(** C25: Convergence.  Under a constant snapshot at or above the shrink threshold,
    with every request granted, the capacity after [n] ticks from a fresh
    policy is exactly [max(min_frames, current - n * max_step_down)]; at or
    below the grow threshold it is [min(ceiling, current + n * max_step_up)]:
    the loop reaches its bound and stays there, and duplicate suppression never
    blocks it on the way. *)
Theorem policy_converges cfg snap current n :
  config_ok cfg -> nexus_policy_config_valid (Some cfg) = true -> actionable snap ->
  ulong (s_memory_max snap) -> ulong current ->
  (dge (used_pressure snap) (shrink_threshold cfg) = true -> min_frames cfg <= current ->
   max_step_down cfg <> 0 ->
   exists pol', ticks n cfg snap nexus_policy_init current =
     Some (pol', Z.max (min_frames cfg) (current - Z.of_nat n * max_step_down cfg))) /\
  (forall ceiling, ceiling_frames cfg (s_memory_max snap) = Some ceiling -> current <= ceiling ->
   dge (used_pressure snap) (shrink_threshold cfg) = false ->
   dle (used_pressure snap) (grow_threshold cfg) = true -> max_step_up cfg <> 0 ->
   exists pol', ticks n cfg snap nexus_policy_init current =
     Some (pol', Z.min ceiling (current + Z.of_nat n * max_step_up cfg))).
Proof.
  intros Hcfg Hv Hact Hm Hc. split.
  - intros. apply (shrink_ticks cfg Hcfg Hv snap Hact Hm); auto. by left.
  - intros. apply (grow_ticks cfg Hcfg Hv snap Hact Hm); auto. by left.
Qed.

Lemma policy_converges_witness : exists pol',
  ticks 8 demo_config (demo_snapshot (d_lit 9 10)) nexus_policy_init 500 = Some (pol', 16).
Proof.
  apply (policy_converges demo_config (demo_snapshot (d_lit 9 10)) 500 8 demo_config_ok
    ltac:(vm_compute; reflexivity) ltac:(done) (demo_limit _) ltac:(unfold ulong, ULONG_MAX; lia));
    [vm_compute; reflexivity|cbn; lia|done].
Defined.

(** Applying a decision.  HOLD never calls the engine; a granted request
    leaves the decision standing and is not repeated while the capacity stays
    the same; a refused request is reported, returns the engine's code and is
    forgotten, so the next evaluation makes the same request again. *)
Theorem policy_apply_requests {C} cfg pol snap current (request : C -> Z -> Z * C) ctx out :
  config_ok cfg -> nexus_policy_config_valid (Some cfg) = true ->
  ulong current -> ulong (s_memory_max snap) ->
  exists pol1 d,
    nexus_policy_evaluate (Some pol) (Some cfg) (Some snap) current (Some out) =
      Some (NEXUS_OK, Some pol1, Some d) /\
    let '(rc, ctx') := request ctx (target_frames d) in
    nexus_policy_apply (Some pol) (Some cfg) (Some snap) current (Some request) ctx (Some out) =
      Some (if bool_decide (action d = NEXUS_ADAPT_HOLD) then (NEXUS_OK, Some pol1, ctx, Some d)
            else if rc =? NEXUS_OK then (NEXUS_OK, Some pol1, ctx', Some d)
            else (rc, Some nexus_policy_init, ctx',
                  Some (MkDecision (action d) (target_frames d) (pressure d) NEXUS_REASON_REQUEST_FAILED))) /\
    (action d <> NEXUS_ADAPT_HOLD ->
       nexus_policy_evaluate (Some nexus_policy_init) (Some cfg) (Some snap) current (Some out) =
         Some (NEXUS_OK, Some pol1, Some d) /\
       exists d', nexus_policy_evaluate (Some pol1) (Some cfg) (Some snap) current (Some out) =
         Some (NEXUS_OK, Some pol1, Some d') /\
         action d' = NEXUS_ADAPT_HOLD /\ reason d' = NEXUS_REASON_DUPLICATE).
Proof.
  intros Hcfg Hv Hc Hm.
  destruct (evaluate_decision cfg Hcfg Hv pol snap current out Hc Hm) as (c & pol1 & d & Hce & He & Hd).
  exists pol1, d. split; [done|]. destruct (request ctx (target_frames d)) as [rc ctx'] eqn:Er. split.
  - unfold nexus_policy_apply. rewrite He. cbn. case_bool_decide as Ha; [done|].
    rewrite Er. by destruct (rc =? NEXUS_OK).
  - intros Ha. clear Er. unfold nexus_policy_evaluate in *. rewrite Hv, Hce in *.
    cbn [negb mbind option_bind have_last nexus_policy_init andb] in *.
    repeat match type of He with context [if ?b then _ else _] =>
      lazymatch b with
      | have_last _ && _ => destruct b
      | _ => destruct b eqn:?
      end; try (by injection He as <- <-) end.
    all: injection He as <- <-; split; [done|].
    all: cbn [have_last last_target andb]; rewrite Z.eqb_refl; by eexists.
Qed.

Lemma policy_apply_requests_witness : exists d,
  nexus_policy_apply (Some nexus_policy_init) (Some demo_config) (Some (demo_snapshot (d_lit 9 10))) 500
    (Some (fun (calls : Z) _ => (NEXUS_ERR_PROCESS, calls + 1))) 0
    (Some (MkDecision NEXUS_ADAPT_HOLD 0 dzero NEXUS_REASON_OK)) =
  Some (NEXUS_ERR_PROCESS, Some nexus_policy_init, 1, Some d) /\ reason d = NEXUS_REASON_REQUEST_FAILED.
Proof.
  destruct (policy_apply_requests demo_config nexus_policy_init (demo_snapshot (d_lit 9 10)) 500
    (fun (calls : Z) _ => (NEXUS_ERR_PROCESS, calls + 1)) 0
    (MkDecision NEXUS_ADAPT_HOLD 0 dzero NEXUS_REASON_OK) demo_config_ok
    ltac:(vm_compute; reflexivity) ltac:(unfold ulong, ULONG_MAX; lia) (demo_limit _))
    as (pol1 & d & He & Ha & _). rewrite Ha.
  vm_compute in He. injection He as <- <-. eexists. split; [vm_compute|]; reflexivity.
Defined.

★ ★ ★ ★ ★ ★ ★

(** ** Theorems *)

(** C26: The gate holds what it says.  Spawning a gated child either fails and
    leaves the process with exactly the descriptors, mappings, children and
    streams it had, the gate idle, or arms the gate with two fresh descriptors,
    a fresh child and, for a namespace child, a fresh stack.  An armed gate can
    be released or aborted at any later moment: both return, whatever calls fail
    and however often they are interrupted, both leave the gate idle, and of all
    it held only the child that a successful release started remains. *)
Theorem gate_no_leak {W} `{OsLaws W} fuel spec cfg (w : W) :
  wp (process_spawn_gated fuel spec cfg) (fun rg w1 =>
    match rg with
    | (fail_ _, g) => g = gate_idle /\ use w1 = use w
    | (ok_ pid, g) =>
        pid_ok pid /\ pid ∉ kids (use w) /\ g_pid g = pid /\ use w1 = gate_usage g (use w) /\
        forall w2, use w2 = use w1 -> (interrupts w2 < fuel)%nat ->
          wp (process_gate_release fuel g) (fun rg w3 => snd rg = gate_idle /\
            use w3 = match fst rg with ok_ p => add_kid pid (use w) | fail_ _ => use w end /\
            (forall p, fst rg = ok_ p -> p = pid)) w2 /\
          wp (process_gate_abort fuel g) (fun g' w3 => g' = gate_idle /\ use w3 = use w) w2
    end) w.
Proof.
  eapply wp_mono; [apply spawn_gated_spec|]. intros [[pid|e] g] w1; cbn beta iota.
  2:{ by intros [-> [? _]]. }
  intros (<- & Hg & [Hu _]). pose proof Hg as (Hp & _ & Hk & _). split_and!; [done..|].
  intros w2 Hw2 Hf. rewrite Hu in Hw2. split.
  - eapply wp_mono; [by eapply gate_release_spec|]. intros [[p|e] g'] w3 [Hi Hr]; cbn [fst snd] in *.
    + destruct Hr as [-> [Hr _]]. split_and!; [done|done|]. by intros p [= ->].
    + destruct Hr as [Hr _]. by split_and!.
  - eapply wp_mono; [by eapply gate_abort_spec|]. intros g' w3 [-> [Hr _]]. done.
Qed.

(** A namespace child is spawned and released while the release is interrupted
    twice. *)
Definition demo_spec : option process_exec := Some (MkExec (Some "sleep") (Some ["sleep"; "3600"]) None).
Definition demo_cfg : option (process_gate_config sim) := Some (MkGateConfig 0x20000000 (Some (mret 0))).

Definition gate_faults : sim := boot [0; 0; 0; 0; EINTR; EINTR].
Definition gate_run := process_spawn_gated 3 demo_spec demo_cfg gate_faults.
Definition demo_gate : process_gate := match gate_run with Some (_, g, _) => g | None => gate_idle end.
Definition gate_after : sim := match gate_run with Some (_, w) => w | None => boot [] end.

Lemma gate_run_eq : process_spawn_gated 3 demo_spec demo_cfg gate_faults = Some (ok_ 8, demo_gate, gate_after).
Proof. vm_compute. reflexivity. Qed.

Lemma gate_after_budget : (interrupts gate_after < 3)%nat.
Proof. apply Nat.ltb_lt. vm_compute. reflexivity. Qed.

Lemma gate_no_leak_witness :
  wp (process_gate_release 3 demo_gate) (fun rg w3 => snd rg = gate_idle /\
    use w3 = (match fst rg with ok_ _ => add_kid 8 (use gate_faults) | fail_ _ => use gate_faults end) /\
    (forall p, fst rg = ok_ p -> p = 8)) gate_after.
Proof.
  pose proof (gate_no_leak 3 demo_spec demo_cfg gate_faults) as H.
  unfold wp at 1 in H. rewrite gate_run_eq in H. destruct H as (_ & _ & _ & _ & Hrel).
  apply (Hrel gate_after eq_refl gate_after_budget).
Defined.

★ ★ ★ ★ ★ ★ ★

▸ **What you will do**
Copy out, word for word, the part of the entries above that begins at the line with "(** C25: Convergence." and ends at the line with "Some (pol', Z.max", including both.

▸ **Written reply**
(** C25: Convergence.  Under a constant snapshot at or above the shrink threshold,
    with every request granted, the capacity after [n] ticks from a fresh
    policy is exactly [max(min_frames, current - n * max_step_down)]; at or
    below the grow threshold it is [min(ceiling, current + n * max_step_up)]:
    the loop reaches its bound and stays there, and duplicate suppression never
    blocks it on the way. *)
Theorem policy_converges cfg snap current n :
  config_ok cfg -> nexus_policy_config_valid (Some cfg) = true -> actionable snap ->
  ulong (s_memory_max snap) -> ulong current ->
  (dge (used_pressure snap) (shrink_threshold cfg) = true -> min_frames cfg <= current ->
   max_step_down cfg <> 0 ->
   exists pol', ticks n cfg snap nexus_policy_init current =
     Some (pol', Z.max (min_frames cfg) (current - Z.of_nat n * max_step_down cfg))) /\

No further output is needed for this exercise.